Le ministère public présente donc Momo comme celui qui guettait l’arrivée de la cible, pénétrait furtivement dans le garage, suivait le quadragénaire dans le couloir menant à l’ascenseur et appuyait sur la gâchette le 13 novembre 1995, vers 21h30, dans ce sous-sol d’un immeuble de l’avenue du Bouchet. Six coups de feu au total, visant à chaque fois le thorax et l’abdomen, n’utilisant le silencieux que pour les trois premiers coups et achevant sa victime à bout portant, non sans fouiller ses poches, déboucher deux porte-stylos et lui retirer son portefeuille. et une mallette.
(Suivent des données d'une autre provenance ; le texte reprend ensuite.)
Lemma adddev_spec s ps kds name dev mountable m (Q : Z → world (vfs F) → Prop) :
  good s ps → devs_at s ps kds → dev_valid (vfs_state s) dev → false ∉ m →
  Z.of_nat (length ps) < ARRAY_LIMIT →
  let ns := kd_names (vfs_state s) (new_kd name mountable dev 1%positive) in
  (∀ s' m', ¬ unclaimed (vfs_state s) kds ns →
     good s' ps → devs_at s' ps kds → names_kept (vfs_state s) (vfs_state s') kds → Q EEXIST (World s' m')) →
  (∀ p v s' m', unclaimed (vfs_state s) kds ns → vrefs s v = 0 →
     good s' (ps ++ [p]) → devs_at s' (ps ++ [p]) (kds ++ [new_kd name mountable dev v]) →
     (∀ x, vrefs s' x = vrefs s x + one v x ∧ vopens s' x = vopens s x) →
     t_cwd s' = t_cwd s → bootfs_vnode s' = bootfs_vnode s →
     names_kept (vfs_state s) (vfs_state s') kds → Q 0 (World s' m')) →
  wp (vfs_adddev name dev mountable) Q (World s m).
Proof.
  intros Hg Hd Hdev Hm Hlen ns Hno Hyes. unfold vfs_adddev, vfs_doadd.
  rewrite wp_bind. apply wp_kmalloc; [|done]. cbn [wst wmem negb]. intros m1 Hm1.
  assert (∀ m, false ∉ m → wp (if mountable then mkrawname name else mret None)
    (λ o w, o = (if mountable then Some (name ++ RAW) else None) ∧ wst w = s ∧ false ∉ wmem w) (World s m)) as Hraw.
  { intros m' Hm'. destruct mountable; [|by rewrite wp_ret]. unfold mkrawname. rewrite wp_bind.
    apply wp_kmalloc; [|done]. cbn [wst wmem]. intros m2 Hm2. rewrite wp_ret. split_and!; [done..|].
    by intros ?%(pending_suffix _ _ Hm2). }
  rewrite wp_bind. eapply wp_mono; [apply Hraw; by intros ?%(pending_suffix _ _ Hm1)|].
  intros raw [s' m2] (-> & Hs & Hm2). cbn [wst wmem] in Hs, Hm2. subst s'.
  replace (mountable && isnull _) with false by by destruct mountable.
  rewrite wp_bind. eapply on_fs_wp; [by apply (law_dev_vnode _ dev), Hm2; [apply Hg|]|].
  intros o f m3 (Hm3 & v & -> & Hv0 & Hst). cbn [wst wmem] in Hst, Hm3.
  rewrite wp_bind. apply wp_kmalloc; [|done]. cbn [wst wmem negb]. intros m4 Hm4.
  rewrite wp_bind, wp_kget. cbn [wst]. set (s1 := set_state f s). set (p := fresh _).
  assert (kd_heap s !! p = None) as Hp by apply not_elem_of_dom, (is_fresh (dom (kd_heap s))).
  rewrite wp_bind. apply setkd_spec. rewrite wp_bind, wp_ret.
  change (KnownDev name _ (Some dev) v None) with (new_kd name mountable dev v).
  set (kd := new_kd name mountable dev v). set (s2 := set_kd_heap _ _).
  assert (vstep s s1 (one v) zero) as Hvs by by apply vstep_set.
  assert (good s1 ps) as Hg1 by (eapply good_step; [exact Hg|exact Hvs|counts]).
  assert (good s2 ps) as Hg2 by by apply good_new_kd.
  assert (devs_at s2 ps kds) as Hd2.
  { eapply Forall2_impl; [exact Hd|]. cbn. intros q kq Hkq. rewrite lookup_insert_ne; [done|]. congruence. }
  assert (names_kept (vfs_state s) f kds) as Hkept.
  { intros kq Hkq. eapply kd_names_step; [exact Hst|]. by eapply devs_at_ok. }
  assert (unclaimed (vfs_state s2) kds (kd_names (vfs_state s2) kd) ↔ unclaimed (vfs_state s) kds ns) as Hun.
  { unfold unclaimed, kd, ns. rewrite !new_kd_names. cbn [s2 s1 set_kd_heap set_state vfs_state].
    split; intros H kq n Hkq Hn; specialize (H kq n Hkq Hn); by rewrite Hkept in *. }
  assert (held s2 ps v) as Hheld.
  { unfold held, ext. assert (own s2 ps v = own s ps v) as ->.
    { unfold own. cbn. f_equal. apply devs_own_same. intros q Hq. rewrite lookup_insert_ne; [done|].
      intros <-. destruct (gd_in _ _ Hg p Hq). congruence. }
    pose proof (gd_own _ _ Hg v). change (vrefs s2 v) with (refs f v). change (vopens s2 v) with (opens f v).
    destruct Hst as (_ & Hc & _). destruct (Hc v) as [-> ->]. rewrite one_eq. unfold zero. lia. }
  eapply (doadd_insert s2 ps kds p kd); [done..| |by cbn; rewrite lookup_insert_eq|apply new_kd_ok|done|done| |].
  - by intros ?%(pending_suffix _ _ Hm4).
  - intros m5 Hu. apply Hno; [|done..]. by rewrite <- Hun.
  - intros a m5 Hu Hga. apply (Hyes p v); [by apply Hun|done|done| | |done..].
    + apply Forall2_app; [exact Hd2|]. constructor; [|done]. cbn. by rewrite lookup_insert_eq.
    + intros x. destruct Hst as (_ & Hc & _). destruct (Hc x) as [Hr Ho]. unfold zero in Ho. split; [done|].
      cbn. lia.
Qed.
End table.
(* ===== verification/Device.v ===== *)
(** * Devices as vnodes (kern/fs/vfs/device.c, devnull.c)

    A vnode of a device hands every operation on to its driver or refuses it.
    The functions of the drivers are the class [DeviceOps] on a state [D]; the
    null device is one instance. *)

From S2P Require Import Prelude Array Bitmap CopyInOut Uio Lhd SfsDisk SfsFile SfsVnode Vfs.

Definition ESPIPE : Z := 12.
Definition S_IFCHR : Z := 16384.
Definition S_IFBLK : Z := 20480.

(** [d_open], [d_close], [d_io] and [d_ioctl] of a driver. *)
Class DeviceOps (D : Type) : Type := {
  d_open : Z → Z → K D Z;
  d_close : Z → K D Z;
  d_io : Z → uio → K D (Z * uio);
  d_ioctl : Z → Z → Z → K D Z
}.

Record device : Type := Device { d_blocks : Z; d_blocksize : Z }.

(** A vnode whose [vn_data] is a pointer to a device. *)
Record dvnode : Type := DVnode { dv_refcount : Z; dv_opencount : Z; dv_data : option Z }.

(** Vnodes, devices, and the state of the drivers. *)
Record devs (D : Type) : Type := Devs {
  dv_heap : gmap loc dvnode;
  dv_devices : gmap Z device;
  dv_drivers : D;
  dv_space : uspace
}.

Arguments Devs {D} _ _ _ _.
Arguments dv_heap {D} d.
Arguments dv_devices {D} d.
Arguments dv_drivers {D} d.
Arguments dv_space {D} d.

Section device.
Context {D : Type} `{!DeviceOps D}.

Definition set_dv_heap (h : gmap loc dvnode) (s : devs D) : devs D :=
  Devs h (dv_devices s) (dv_drivers s) (dv_space s).
Definition set_dv_devices (t : gmap Z device) (s : devs D) : devs D :=
  Devs (dv_heap s) t (dv_drivers s) (dv_space s).
Definition set_dv_drivers (d : D) (s : devs D) : devs D :=
  Devs (dv_heap s) (dv_devices s) d (dv_space s).
Definition set_dv_space (u : uspace) (s : devs D) : devs D :=
  Devs (dv_heap s) (dv_devices s) (dv_drivers s) u.

Definition on_driver {A} (c : K D A) : K (devs D) A := zoom dv_drivers set_dv_drivers c.

Definition getdv (v : loc) : K (devs D) dvnode := s ← kget; kof (dv_heap s !! v).
Definition setdv (v : loc) (x : dvnode) : K (devs D) unit :=
  s ← kget; kput (set_dv_heap (<[v := x]> (dv_heap s)) s).

(** [v->vn_data], and the structure it points to. *)
Definition vdata (v : loc) : K (devs D) Z := x ← getdv v; kof (dv_data x).
Definition vdevice (v : loc) : K (devs D) device :=
  d ← vdata v; s ← kget; kof (dv_devices s !! d).

(** ** Operations of the table [dev_vnode_ops] *)

Definition dev_open (v : loc) (flags : Z) : K (devs D) Z :=
  if negb (Z.land flags (Z.lor (Z.lor (Z.lor O_CREAT O_TRUNC) O_EXCL) O_APPEND) =? 0)
  then mret EINVAL
  else d ← vdata v; on_driver (d_open d flags).

Definition dev_close (v : loc) : K (devs D) Z := d ← vdata v; on_driver (d_close d).

Definition dev_reclaim (v : loc) : K (devs D) Z := mret 0.

Definition dev_read (v : loc) (u : uio) : K (devs D) (Z * uio) :=
  d ← vdata v;
  kassert (bool_decide (uio_rw u = UIO_READ));;
  on_driver (d_io d u).

Definition null_io (v : loc) (u : uio) : K (devs D) (Z * uio) := mret (EINVAL, u).

Definition dev_write (v : loc) (u : uio) : K (devs D) (Z * uio) :=
  d ← vdata v;
  kassert (bool_decide (uio_rw u = UIO_WRITE));;
  on_driver (d_io d u).

Definition dev_ioctl (v : loc) (op data : Z) : K (devs D) Z :=
  d ← vdata v; on_driver (d_ioctl d op data).

(** The error code and the type. *)
Definition dev_gettype (v : loc) : K (devs D) (Z * Z) :=
  d ← vdevice v;
  mret (0, if 0 <? d_blocks d then S_IFBLK else S_IFCHR).

Definition dev_stat (v : loc) : K (devs D) (Z * stat) :=
  '(result, mode) ← dev_gettype v;
  if negb (result =? 0) then mret (result, Stat mode 0 0 0) else
  d ← vdevice v;
  mret (0, Stat mode 1 (if 0 <? d_blocks d then i32 (u32 (d_blocks d * d_blocksize d)) else 0)
             (d_blocks d)).

(** The position is converted to unsigned for the remainder and the quotient. *)
Definition dev_tryseek (v : loc) (pos : Z) : K (devs D) Z :=
  d ← vdevice v;
  if 0 <? d_blocks d then
    if d_blocksize d =? 0 then kundef else
    if negb (u32 pos mod d_blocksize d =? 0) then mret EINVAL else
    if pos <? 0 then mret EINVAL else
    if d_blocks d <=? u32 pos / d_blocksize d then mret EINVAL else
    mret 0
  else mret ESPIPE.

Definition null_fsync (v : loc) : K (devs D) Z := mret 0.

Definition dev_mmap (v : loc) : K (devs D) Z := mret EUNIMP.

Definition dev_truncate (v : loc) (len : Z) : K (devs D) Z :=
  d ← vdevice v;
  if (0 <? d_blocks d) && (i32 (u32 (d_blocks d * d_blocksize d)) =? len) then mret 0
  else mret EINVAL.

Definition dev_namefile (v : loc) (u : uio) : K (devs D) (Z * uio) := mret (0, u).

Definition null_creat (v : loc) (name : list Z) (excl : bool) : K (devs D) (Z * option loc) :=
  mret (ENOTDIR, None).

Definition null_symlink (v : loc) (contents name : list Z) : K (devs D) Z := mret ENOTDIR.

Definition null_nameop (v : loc) (name : list Z) : K (devs D) Z := mret ENOTDIR.

Definition null_link (v : loc) (name : list Z) (file : loc) : K (devs D) Z := mret ENOTDIR.

Definition null_rename (v : loc) (n1 : list Z) (v2 : loc) (n2 : list Z) : K (devs D) Z := mret ENOTDIR.

(** ** Reference counts (vnode.c) of these vnodes *)

Definition dvnode_incref (v : loc) : K (devs D) unit :=
  x ← getdv v; setdv v (DVnode (i32 (dv_refcount x + 1)) (dv_opencount x) (dv_data x)).

Definition dvnode_decref (v : loc) : K (devs D) unit :=
  x ← getdv v;
  kassert (0 <? dv_refcount x);;
  if 1 <? dv_refcount x then setdv v (DVnode (dv_refcount x - 1) (dv_opencount x) (dv_data x))
  else _ ← dev_reclaim v; mret tt.

Definition dvnode_incopen (v : loc) : K (devs D) unit :=
  x ← getdv v; setdv v (DVnode (dv_refcount x) (i32 (dv_opencount x + 1)) (dv_data x)).

Definition dvnode_decopen (v : loc) : K (devs D) unit :=
  x ← getdv v;
  kassert (0 <? dv_opencount x);;
  let opencount := dv_opencount x - 1 in
  setdv v (DVnode (dv_refcount x) opencount (dv_data x));;
  if 0 <? opencount then mret tt else _ ← dev_close v; mret tt.

(** ** Name lookup *)

Definition dev_lookup (dir : loc) (pathname : list Z) : K (devs D) (Z * option loc) :=
  if 0 <? Z.of_nat (length pathname) then mret (ENOENT, None) else
  dvnode_incref dir;;
  mret (0, Some dir).

Definition dev_lookparent (dir : loc) (pathname : list Z) (buflen : Z)
    : K (devs D) (Z * option loc * list Z) := mret (ENOTDIR, None, []).

(** [VOP_INIT] takes memory for the lock. *)
Definition dev_create_vnode (dev : option Z) : K (devs D) (option loc) :=
  ok ← kmalloc_ok;
  if negb ok then mret None else
  ok ← lock_create_ok;
  if negb ok then kpanic else
  s ← kget;
  let v := fresh (dom (dv_heap s)) in
  setdv v (DVnode 1 0 dev);;
  mret (Some v).
End device.

(** ** The null device (devnull.c) *)

Definition nullopen (dev openflags : Z) : K unit Z := mret 0.

Definition nullclose (dev : Z) : K unit Z := mret 0.

Definition nullio (dev : Z) (u : uio) : K unit (Z * uio) :=
  if bool_decide (uio_rw u = UIO_WRITE) then mret (0, set_resid 0 u) else mret (0, u).

Definition nullioctl (dev op data : Z) : K unit Z := mret EINVAL.

#[export] Instance null_device : DeviceOps unit := {|
  d_open := nullopen;
  d_close := nullclose;
  d_io := nullio;
  d_ioctl := nullioctl
|}.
Quant à Marie, on lui assigne le rôle de complice pour avoir aidé, chez eux à Gaillard (Haute-Savoie) ou ailleurs, à la fabrication de cet appareil artisanal jaune censé étouffer le bruit du pistolet semi-automatique. Selon l’accusation, la jeune femme (20 ans à l’époque) savait que ce bricolage servirait à tuer le diplomate, ou à tout le moins quelqu’un.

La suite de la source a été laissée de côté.